I'm in a pickle. My life isn't where I want it to be because I'm stagnant and everything around me keeps moving, pushing me along with it. I resist, trying to pull away from it. They say when you find the truth; when you find who you really are, then the path to where you need to go becomes clear - a path of no resistance.
But who am I, aside from how my parents view me, how my friends view me, how strangers view me and how teachers view me; aside from the perfect idea of myself, an accumulation of ideas from the outside world ingrained in my mind? Who am I?
When we were young, we were authentic. We gave zero f*cks about what anyone said. We laughed and smiled at everyone and everything stared in amazement at the simplest objects, and most importantly, we were unafraid of doing things we felt was right. We didn't have to tell ourselves over and over again that we were confident enough to do something - we just did it. Everything was natural to us.
As we grew older, we agreed to most of what people say: "You're an adult now, you have to be responsible," and, "Don't do that, do this." We observed what everyone was doing and assumed that if we did what they did, we'd get the same results.
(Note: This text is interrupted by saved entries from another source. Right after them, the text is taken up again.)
Lemma exit_invocation_ok s k i rest m :
  reqm_ok s → running s = (k, i) :: rest → requests s !! k = Some m →
  reqm_ok (exit_invocation k m rest s).
Proof.
  intros [He Hl Hn] Hr Hm. rewrite Hr in *. simpl in Hn.
  apply NoDup_cons in Hn as [Hk Hn]. apply Forall_cons in Hl as [_ Hl].
  pose proof (He _ _ Hm) as Hok. eapply destroy_if_empty_ok; [| |exact Hn|exact Hk| |done].
  - intros k' m' Hm' Hne. eapply mx_ok_busy; [|by apply (He _ _ Hm')]. simpl. set_solver.
  - eapply Forall_impl; [exact Hl|]. by intros r Hr0 _.
  - simpl. intros Hcs. eapply mx_ok_sublist; [exact Hok| |done|].
    + destruct (require_cleanup m); [apply sublist_filter|done].
    + destruct (require_cleanup m) eqn:E; [|by apply (ok_clean _ _ _ Hok)].
      apply Forall_forall. by intros x [? _]%list_elem_of_filter.
Qed.

Lemma push_ok s k m i l :
  reqm_ok s → requests s !! k = Some m → k ∉ (running s).*1 → i ∈ ids m →
  reqm_ok (mk_reqm (<[k := mk_mx (callbacks m) true (require_cleanup m) (underlying m)]> (requests s))
    ((k, i) :: running s) l (next_handle s) (released s)).
Proof.
  intros [He Hl Hn] Hm Hk Hi. split; simpl; [| |by constructor].
  - intros k' m' [[<- <-]|[Hne Hm']]%lookup_insert_Some.
    + pose proof (He _ _ Hm) as []. constructor; simpl; auto; set_solver.
    + eapply mx_ok_busy; [|by apply (He _ _ Hm')]. set_solver.
  - constructor; [eexists; rewrite lookup_insert_eq; eauto|].
    rewrite Forall_forall in Hl |- *. intros [k' j] Hin. simpl.
    rewrite lookup_insert_ne; [by apply (Hl _ Hin)|].
    intros <-. destruct Hk. apply list_elem_of_fmap. by exists (k, j).
Qed.

Lemma reqm_ok_move s k i j rest c :
  reqm_ok s → running s = (k, i) :: rest →
  (∃ m, requests s !! k = Some m ∧ j ∈ ids m) →
  reqm_ok (mk_reqm (requests s) ((k, j) :: rest) c (next_handle s) (released s)).
Proof.
  intros [He Hl Hn] Hr Hj. rewrite Hr in *. split; simpl in *; [done| |done].
  apply Forall_cons in Hl as [_ Hl]. by constructor.
Qed.

Lemma after_elem i cs r : after i cs = Some r → ∀ c, c ∈ r → c ∈ cs.
Proof.
  induction cs as [|c cs IH]; [done|]. simpl. case_decide.
  - intros [= <-]. set_solver.
  - intros Hr c' Hc. apply elem_of_cons. auto.
Qed.

Lemma after_Some i cs : i ∈ cs.*1 → is_Some (after i cs).
Proof.
  induction cs as [|c cs IH]; simpl; [by intros ?%elem_of_nil|].
  case_decide; [eauto|]. intros [?|?]%elem_of_cons; [congruence|auto].
Qed.

Lemma ids_elem c m : c ∈ callbacks m → c.1 ∈ ids m.
Proof. intros Hc. by apply list_elem_of_fmap_2. Qed.

Lemma mx_create_ok k cb s : reqm_ok s → reqm_ok (mx_create k cb s).2.
Proof.
  intros Hok. destruct Hok as [He Hl Hn] eqn:E. clear E. unfold mx_create. simpl.
  destruct (requests s !! k) as [m|] eqn:Hm; simpl.
  - pose proof (He _ _ Hm) as Hmx. apply reqm_ok_update; [done|lia| |].
    + destruct Hmx. constructor; unfold ids, all_set in *; simpl; auto.
      * by destruct (callbacks m).
      * rewrite fmap_app. apply NoDup_app. split; [done|]. simpl.
        split; [|apply NoDup_singleton]. intros i Hi ->%list_elem_of_singleton.
        rewrite Forall_forall in ok_fresh0. specialize (ok_fresh0 _ Hi). lia.
      * intros Hc. apply Forall_app. split; [auto|]. by repeat constructor.
      * rewrite fmap_app. apply Forall_app. split; [|repeat constructor; simpl; lia].
        eapply Forall_impl; [done|]. simpl. lia.
    + intros i Hi. rewrite Forall_forall in Hl. destruct (Hl _ Hi) as (m' & Hm' & Hin).
      simpl in *. simplify_eq. unfold ids. simpl. rewrite fmap_app. set_solver.
  - assert (∀ i, (k, i) ∉ running s) as Hk.
    { intros i Hi. rewrite Forall_forall in Hl. destruct (Hl _ Hi) as (m' & Hm' & _).
      by simplify_eq/=. }
    apply reqm_ok_update; [done|lia| |by intros i ?%Hk].
    constructor; unfold ids, all_set; simpl; try done.
    + apply NoDup_singleton.
    + split; [done|]. intros ([k' i] & -> & Hi)%list_elem_of_fmap. by destruct (Hk i).
    + by intros _; apply Forall_singleton; eexists.
    + by apply Forall_singleton, Nat.lt_succ_diag_r.
Qed.

Lemma live_ids k h s : live k h s → ∃ m, requests s !! k = Some m ∧ h ∈ ids m.
Proof. intros (m & cb & Hm & Hin). exists m. split; [done|]. by apply (ids_elem (h, Some cb)). Qed.

Lemma clear_ids h (cs : list (nat * option C)) :
  (map (λ c, if decide (c.1 = h) then (c.1, None) else c) cs).*1 = cs.*1.
Proof. rewrite <- list_fmap_compose. apply list_fmap_ext. intros i c _. simpl. by case_decide. Qed.

Lemma destroy_inner_ok k h s :
  reqm_ok s → live k h s → ∃ s', destroy_inner k h s = Ret s' ∧ reqm_ok s'.
Proof.
  intros Hok (m & Hm & Hh)%live_ids. unfold destroy_inner. rewrite Hm, decide_True by done.
  eexists; split; [done|]. pose proof Hok as [He Hl Hn]. pose proof (He _ _ Hm) as Hmx.
  destruct (in_progress m) eqn:Hp.
  - apply reqm_ok_update; [done|lia| |].
    + destruct Hmx. constructor; unfold ids, all_set in *; cbn [callbacks in_progress require_cleanup];
        rewrite ?clear_ids; auto; first [by destruct (callbacks m) | naive_solver].
    + intros i Hi. unfold ids. simpl. rewrite clear_ids. rewrite Forall_forall in Hl.
      destruct (Hl _ Hi) as (m' & Hm' & ?). by simplify_eq/=.
  - assert (k ∉ (running s).*1) as Hk by (intros ?%(ok_busy _ _ _ Hmx); congruence).
    assert (require_cleanup m = false) as Hr by by apply (ok_idle _ _ _ Hmx).
    apply (destroy_if_empty_ok _ _ _ (requests s) (running s) (called s) (next_handle s) (released s));
      [| |exact Hn|exact Hk| |by destruct s].
    + by intros k' m' Hm' _; apply (He _ _ Hm').
    + eapply Forall_impl; [exact Hl|]. by intros.
    + simpl. intros Hne. rewrite Hr. eapply mx_ok_sublist; [exact Hmx|apply sublist_filter|done|].
      apply Forall_filter_2. by apply (ok_clean _ _ _ Hmx).
Qed.

Lemma invoke_ok k s :
  reqm_ok s → is_Some (requests s !! k) → k ∉ (running s).*1 →
  ∃ s', invoke k s = Ret s' ∧ reqm_ok s'.
Proof.
  intros Hok [m Hm] Hk. unfold invoke. rewrite Hm. eexists; split; [done|].
  pose proof (ok_entries _ Hok _ _ Hm) as Hmx.
  destruct (callbacks m) as [|c cs] eqn:E; [by destruct (ok_nonempty _ _ _ Hmx)|].
  unfold run_callback. simpl. rewrite <- E. apply push_ok; try done.
  apply ids_elem. rewrite E. set_solver.
Qed.

Lemma invoke_next_ok s :
  reqm_ok s → running s ≠ [] → ∃ s', invoke_next s = Ret s' ∧ reqm_ok s'.
Proof.
  intros Hok Hr. unfold invoke_next. destruct (running s) as [|[k i] rest] eqn:E; [done|].
  pose proof (ok_loops _ Hok) as Hl. rewrite E in Hl.
  apply Forall_cons in Hl as [(m & Hm & Hi) _]. simpl in Hm, Hi. rewrite Hm.
  destruct (after_Some i (callbacks m) Hi) as [r Hr']. rewrite Hr'.
  destruct r as [|c r]; (eexists; split; [done|]).
  - by eapply exit_invocation_ok.
  - eapply reqm_ok_move; [done|done|]. exists m. split; [done|]. apply ids_elem.
    eapply after_elem; [done|]. set_solver.
Qed.

Lemma set_underlying_ok k u s : reqm_ok s → is_Some (requests s !! k) → ∃ s', set_underlying k u s = Ret s' ∧ reqm_ok s'.
Proof.
  intros Hok [m Hm]. unfold set_underlying. rewrite Hm. eexists; split; [done|]. pose proof (ok_entries _ Hok _ _ Hm) as [].
  apply reqm_ok_update; [done|lia|by constructor|]. intros i Hi. pose proof (ok_loops _ Hok) as Hl. rewrite Forall_forall in Hl.
  destruct (Hl _ Hi) as (m' & Hm' & ?). by simplify_eq/=.
Qed.

Lemma act_step_ok s a :
  reqm_ok s → allowed s a → ∃ s', act_step s a = Ret s' ∧ reqm_ok s'.
Proof.
  destruct a; simpl; intros Hok Ha.
  - eexists; split; [done|]. by apply mx_create_ok.
  - by apply set_underlying_ok.
  - by apply destroy_inner_ok.
  - destruct Ha. by apply invoke_ok.
  - by apply invoke_next_ok.
Qed.

Lemma reqm_reachable_ok s : reqm_reachable s → reqm_ok s.
Proof.
  induction 1 as [|s a s' _ IH Ha Hs].
  - split; simpl; [by apply map_Forall_empty|by constructor|by constructor].
  - destruct (act_step_ok s a IH Ha) as (s2 & Hs2 & Hok). rewrite Hs in Hs2. by injection Hs2 as ->.
Qed.

(** C24: Whatever the executor creates and releases while callbacks are being invoked, nothing
    dangles: every step of a disciplined run is defined, an entry of the map always has a callback,
    and between two invocations it has no empty ones left. *)
Theorem multiplexing_safe s a :
  reqm_reachable s → allowed s a →
  ∃ s', act_step s a = Ret s' ∧
    map_Forall (λ k m, callbacks m ≠ [] ∧ (k ∉ (running s').*1 → all_set m)) (requests s').
Proof.
  intros Hr Ha. destruct (act_step_ok s a (reqm_reachable_ok _ Hr) Ha) as (s' & Hs & Hok).
  exists s'. split; [done|]. intros k m Hm. pose proof (ok_entries _ Hok _ _ Hm) as Hmx.
  split; [apply Hmx|]. intros Hk. apply (ok_clean _ _ _ Hmx). by apply (ok_idle _ _ _ Hmx).
Qed.

(** ** What is called *)

(** Once released, a handle names no callback. *)
Definition dead (k : K) (h : nat) (s : reqm_state) : Prop :=
  h < next_handle s ∧ ¬ live k h s.

Lemma destroy_if_empty_live k m s k' h :
  live k' h (destroy_if_empty k m s) →
  (k' = k ∧ ∃ cb, (h, Some cb) ∈ callbacks m) ∨ (k' ≠ k ∧ live k' h s).
Proof.
  unfold destroy_if_empty. intros (m' & cb & Hm' & Hin).
  destruct (callbacks m) as [|c cs] eqn:E; simpl in Hm'.
  - apply lookup_delete_Some in Hm' as [? ?]. right. split; [done|]. by exists m', cb.
  - apply lookup_insert_Some in Hm' as [[<- <-]|[? ?]].
    + left. rewrite <- E. eauto.
    + right. split; [done|]. by exists m', cb.
Qed.

Lemma exit_live k m rest s k' h :
  requests s !! k = Some m → live k' h (exit_invocation k m rest s) → live k' h s.
Proof.
  intros Hm [[-> [cb Hin]]|[_ Hl]]%destroy_if_empty_live; [|done].
  exists m, cb. split; [done|]. simpl in Hin.
  destruct (require_cleanup m); [by apply list_elem_of_filter in Hin as [_ ?]|done].
Qed.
Which is why we stumble.
We look at what everyone around us is doing, we listen to what everyone says is trending right now and we listen to everything people disapprove of. With all of these views and the choices they present to us, it becomes hard to decide which is the right path. So how do we decide? We oversimplify to get everyone's opinions. We find everything in common with their successes and sayings, then do that.
However, there's extremely more to an individual's life than going to school and getting a degree or becoming extroverted to gain connections or getting an internship that guarantees success. Everyone can have a mixture of all of that, as well as other spontaneous things they love incorporated into their life. They have their own emotions, situations and obstacles melted into their story. All I ask is to reflect on this.
Everyone can be saying the same thing about what you should do and everyone can be telling you different things based on their own experiences and stories, but you know yourself better than anyone else. You know how you feel when you did something wrong when you could be doing something else. You know when you should reach out to someone because he or she seems hurt, and you know when you should leave someone alone. You know when you must take a risk to be yourself.
Who am I? Only I know that. Only I can feel when something is wrong and when I should be doing something else and etc. I'm not defined by a specific character. So, who are you? Only you know that.